# Repersonalisation/Rerealisation: a Recovery Guide to dp/dr.



## jonobe (Jun 20, 2014)

There are many threads on this site that will help and encourage you to make a good recovery. Some of them are really good and offer sound advice and the writers get my respect. I don't claim this thread to be any better. But I think I can claim it is different. Perhaps not - I haven't read every thread.

The difference is because the advice given in many of the posts relate to your attitude, the way you see the world, your approach to others, and suggest you should 'be positive' , 'learn to accept', 'don't think too much,' for example. Fair enough, it's good stuff for anyone, let alone a DP/DR sufferer.

But let's be honest: if you went to a doctor with a broken leg and he looked you up and down, prodded you about a bit, then declared, 'ah, yes, what you need to do is to 'accept yourself' or 'let your past go,' or 'learn to face reality', or the worst: 'pull yourself together!' ..!
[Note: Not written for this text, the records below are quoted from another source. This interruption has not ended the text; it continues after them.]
(** * netbug / rdb: the prefix router of [register.go]

    A shallow embedding of [Register], of the request handler [h] it
    installs, and of the package-level index template [indexTmpl],
    together with the parts of the Go standard library the code calls:
    [strings.TrimPrefix], [text/template] (parsing and execution of the
    constructs the index template uses), [runtime/pprof] (profile
    enumeration and live sample counts) and [net/http] (requests,
    response writers and the [ServeMux] route table). *)

From Stdlib Require Import ZArith List Bool Ascii String Lia DecimalString.
From stdpp Require Import base option strings gmap.

Set Warnings "-register-all".

Local Open Scope string_scope.
Local Open Scope list_scope.

(** ** Byte strings *)

(** The double quote, which the template text needs inside [href]
    attributes. *)
Definition dq : string := String "034"%char EmptyString.

(** [strconv]-style decimal rendering of an [int], as [fmt] prints it. *)
Definition itoa (z : Z) : string := NilZero.string_of_int (Z.to_int z).

Module Strings.

(** [strings.HasPrefix(s, prefix)]:
    [len(s) >= len(prefix) && s[:len(prefix)] == prefix]. *)
Fixpoint HasPrefix (s prefix : string) {struct prefix} : bool :=
  match prefix, s with
  | EmptyString, _ => true
  | String _ _, EmptyString => false
  | String c prefix', String d s' => Ascii.eqb c d && HasPrefix s' prefix'
  end.

(** [s[n:]] for [n <= len(s)]. *)
Fixpoint drop (n : nat) (s : string) : string :=
  match n, s with
  | O, _ => s
  | S _, EmptyString => EmptyString
  | S n', String _ s' => drop n' s'
  end.
Lemma load_items_complete data : forall gb n,
  Forall complete data ->
  load_items data gb n
  = ({| students :=
          fold_left (fun d s => Dict.set Z.eqb (roll s) s d) (decoded data)
            (students gb) |},
     Ok (n + List.length data)%nat).
Proof.
  induction data as [|item data IH]; intros gb n F;
    cbn [load_items decoded flat_map fold_left].
  - destruct gb. cbn. now rewrite Nat.add_0_r.
  - inversion F as [|? ? C F']; subst.
    destruct (complete_from_dict item C) as [s E]. rewrite E.
    rewrite IH by assumption. cbn [students app List.length].
    fold (decoded data). now rewrite Nat.add_succ_r.
Qed.

Lemma find_app_last {A : Type} (f : A -> bool) l x :
  find f (l ++ [x])%list
  = match find f l with
    | Some y => Some y
    | None => if f x then Some x else None
    end.
Proof.
  induction l as [|y l IH]; cbn [app find]; [reflexivity|].
  destruct (f y); [reflexivity|exact IH].
Qed.

(** After a run of stores, a roll answers with the record stored
    under it last. *)
Lemma get_after_stores l : forall (d : Dict.t Z Student) r,
  Dict.get Z.eqb r
    (fold_left (fun d s => Dict.set Z.eqb (roll s) s d) l d)
  = match find (fun s => Z.eqb (roll s) r) (rev l) with
    | Some s => Some s
    | None => Dict.get Z.eqb r d
    end.
Proof.
  induction l as [|x l IH]; intros d r; cbn [fold_left rev find];
    [reflexivity|].
  rewrite IH, find_app_last.
  destruct (find (fun s => Z.eqb (roll s) r) (rev l)); [reflexivity|].
  destruct (Z.eqb_spec (roll x) r) as [<-|N].
  - apply (DictFacts.get_set_same Z.eqb Z.eqb_eq).
  - apply (DictFacts.get_set_other Z.eqb Z.eqb_eq). congruence.
Qed.
(** * Lyric timeline and spectrum peak model of the local music player

    The file embeds the lyric synchronisation code (the timeline loop of
    [parseLrc] in [App.tsx], [normalizeLyrics], the active-line lookup and
    the per-character fill of [LyricsView]) and the alpha / peak-hold parts
    of the [Spectrum] draw tick; then the reading of LRC text, the memo
    comparator of the rows, the band energies, bars, colours, rain, rockets,
    particles and glows of [Spectrum], the blobs of [Visualizer], and the
    time display, progress bar and animation loop of [App].

    JavaScript numbers are modelled as exact rationals ([Q]); an optional
    field ([duration?: number]) is an [option Q].  Rounding of binary
    floating point is outside the model. *)

From Stdlib Require Import QArith Qminmax Qpower Qround Qabs Lqa ZArith Lia.
From Stdlib.Strings Require Import Byte Ascii.
From stdpp Require Import base list strings pretty.

Local Open Scope Q_scope.

(** ** JavaScript number helpers *)

(** [a || b] on an optional number: [undefined] and [0] are falsy. *)
Definition js_or (d : option Q) (dflt : Q) : Q :=
  match d with
  | Some q => if Qeq_bool q 0 then dflt else q
  | None => dflt
  end.

(** [x <= y] and [x < y] as booleans. *)
Definition Qleb (x y : Q) : bool := Qle_bool x y.
Definition Qltb (x y : Q) : bool := negb (Qle_bool y x).

(** ** Lyric lines ([interface LyricLine]) *)

Record LyricLine := mkLine {
  time : Q;
  text : string;
  duration : option Q
}.

(** The pairs [{ time, text }] collected by the first loop of [parseLrc]. *)
Record TempLine := mkTemp {
  t_time : Q;
  t_text : string
}.

(** ** [parseLrc]: the timeline loop over [tempLyrics] *)

Definition DOTS : string := "•••".

(** One iteration of the [for] loop: the lines pushed for [tempLyrics[i]],
    given [tempLyrics[i + 1]] when it exists. *)
Definition parseLrc_push (line : TempLine) (nextLine : option TempLine)
  : list LyricLine :=
  let timeDiff :=
    match nextLine with
    | Some n => t_time n - t_time line
    | None => 5
    end in
  if Qltb 10 timeDiff then
    [ mkLine (t_time line) (t_text line) (Some (timeDiff - 2));
      mkLine (t_time line + (timeDiff - 2)) DOTS (Some 2) ]
  else
    [ mkLine (t_time line) (t_text line) (Some timeDiff) ].

Fixpoint parseLrc_loop (tempLyrics : list TempLine) : list LyricLine :=
  match tempLyrics with
  | [] => []
  | line :: rest => parseLrc_push line (head rest) ++ parseLrc_loop rest
  end.

(** ** [normalizeLyrics] *)

Definition MIN_DURATION : Q := 2.
Definition LAST_DEFAULT : Q := 5.
Lemma visit_before_reset r acc v t :
  subm_time_of v = Ret t -> mktime t - mktime r < 0 ->
  visit (Some r) current_time regen exclude acc v = Ret acc.
Proof.
  intros Ht Hlt. destruct acc as [n o]. unfold visit. rewrite Ht. simpl.
  apply Z.ltb_lt in Hlt. rewrite Hlt. reflexivity.
Qed.

Lemma visit_at_or_after r acc v :
  at_or_after r v = true ->
  visit (Some r) current_time regen exclude acc v =
  visit None current_time regen exclude acc v.
Proof.
  unfold at_or_after. intros H. destruct acc as [n o]. unfold visit.
  destruct (subm_time_of v) as [t| |]; simpl; auto.
  apply negb_true_iff in H. rewrite H. reflexivity.
Qed.

Lemma visit_outside_window restart acc v :
  outside_window current_time regen v = true ->
  visit restart current_time regen exclude acc v = Ret acc.
Proof.
  unfold outside_window, age. intros H. destruct acc as [n o]. unfold visit.
  destruct (subm_time_of v) as [t| |]; try discriminate. simpl.
  apply Z.leb_le in H.
  destruct (match restart with Some r => _ | None => false end); auto.
  destruct (mktime current_time - mktime t <? regen) eqn:E; auto.
  apply Z.ltb_lt in E. lia.
Qed.

Lemma visit_in_window restart n o v t :
  subm_time_of v = Ret t ->
  in_window restart current_time regen t = true ->
  visit restart current_time regen exclude (n, o) v =
  try_except
    (res <- Py.getitem v "results" ;;
     ed <- Py.getitem res "extra_data" ;;
     if negb (Py.is_none ed) then
       subID <- Py.get ed "id" ;;
       sc <- Py.getitem ed "sub_counts" ;;
       if Py.eq sc (JNum 1) && (Py.truthy subID && negb (Py.mem subID exclude))
       then Ret (bump (n, o) t)
       else Ret (n, o)
     else Ret (n, o))%py
    (fun _ => Ret (n + 1, o)).
Proof.
  intros Ht Hw. unfold visit. rewrite Ht. simpl.
  unfold in_window, before_reset, age in Hw.
  apply andb_true_iff in Hw. destruct Hw as [Hr Hw].
  apply negb_true_iff in Hr. rewrite Hr, Hw. reflexivity.
Qed.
Well, would you accept that? Would that really help you? You've got a broken leg, you're in terrible pain, can hardly function, and the doctor is trying to tell you to look at life differently! Would you take him seriously for a second? What would happen to that doctor? Well, I hope such a doctor would be struck off and forbidden from practising again.

So why do we talk about DP/DR with less seriousness than a broken leg? It's just as serious, and it is just as real. The fact that the medical establishment has not put enough research in to finding a medical answer does not mean it is any less serious than a broken leg. Just because others can't see it or understand it or even imagine it, doesn't mean it is any less important than any other disease or injury . I believe it is more serious than most. I hope you can agree with this. There's nothing wrong with you 'as a person'. You don't have to 'change' who you are. You need to heal.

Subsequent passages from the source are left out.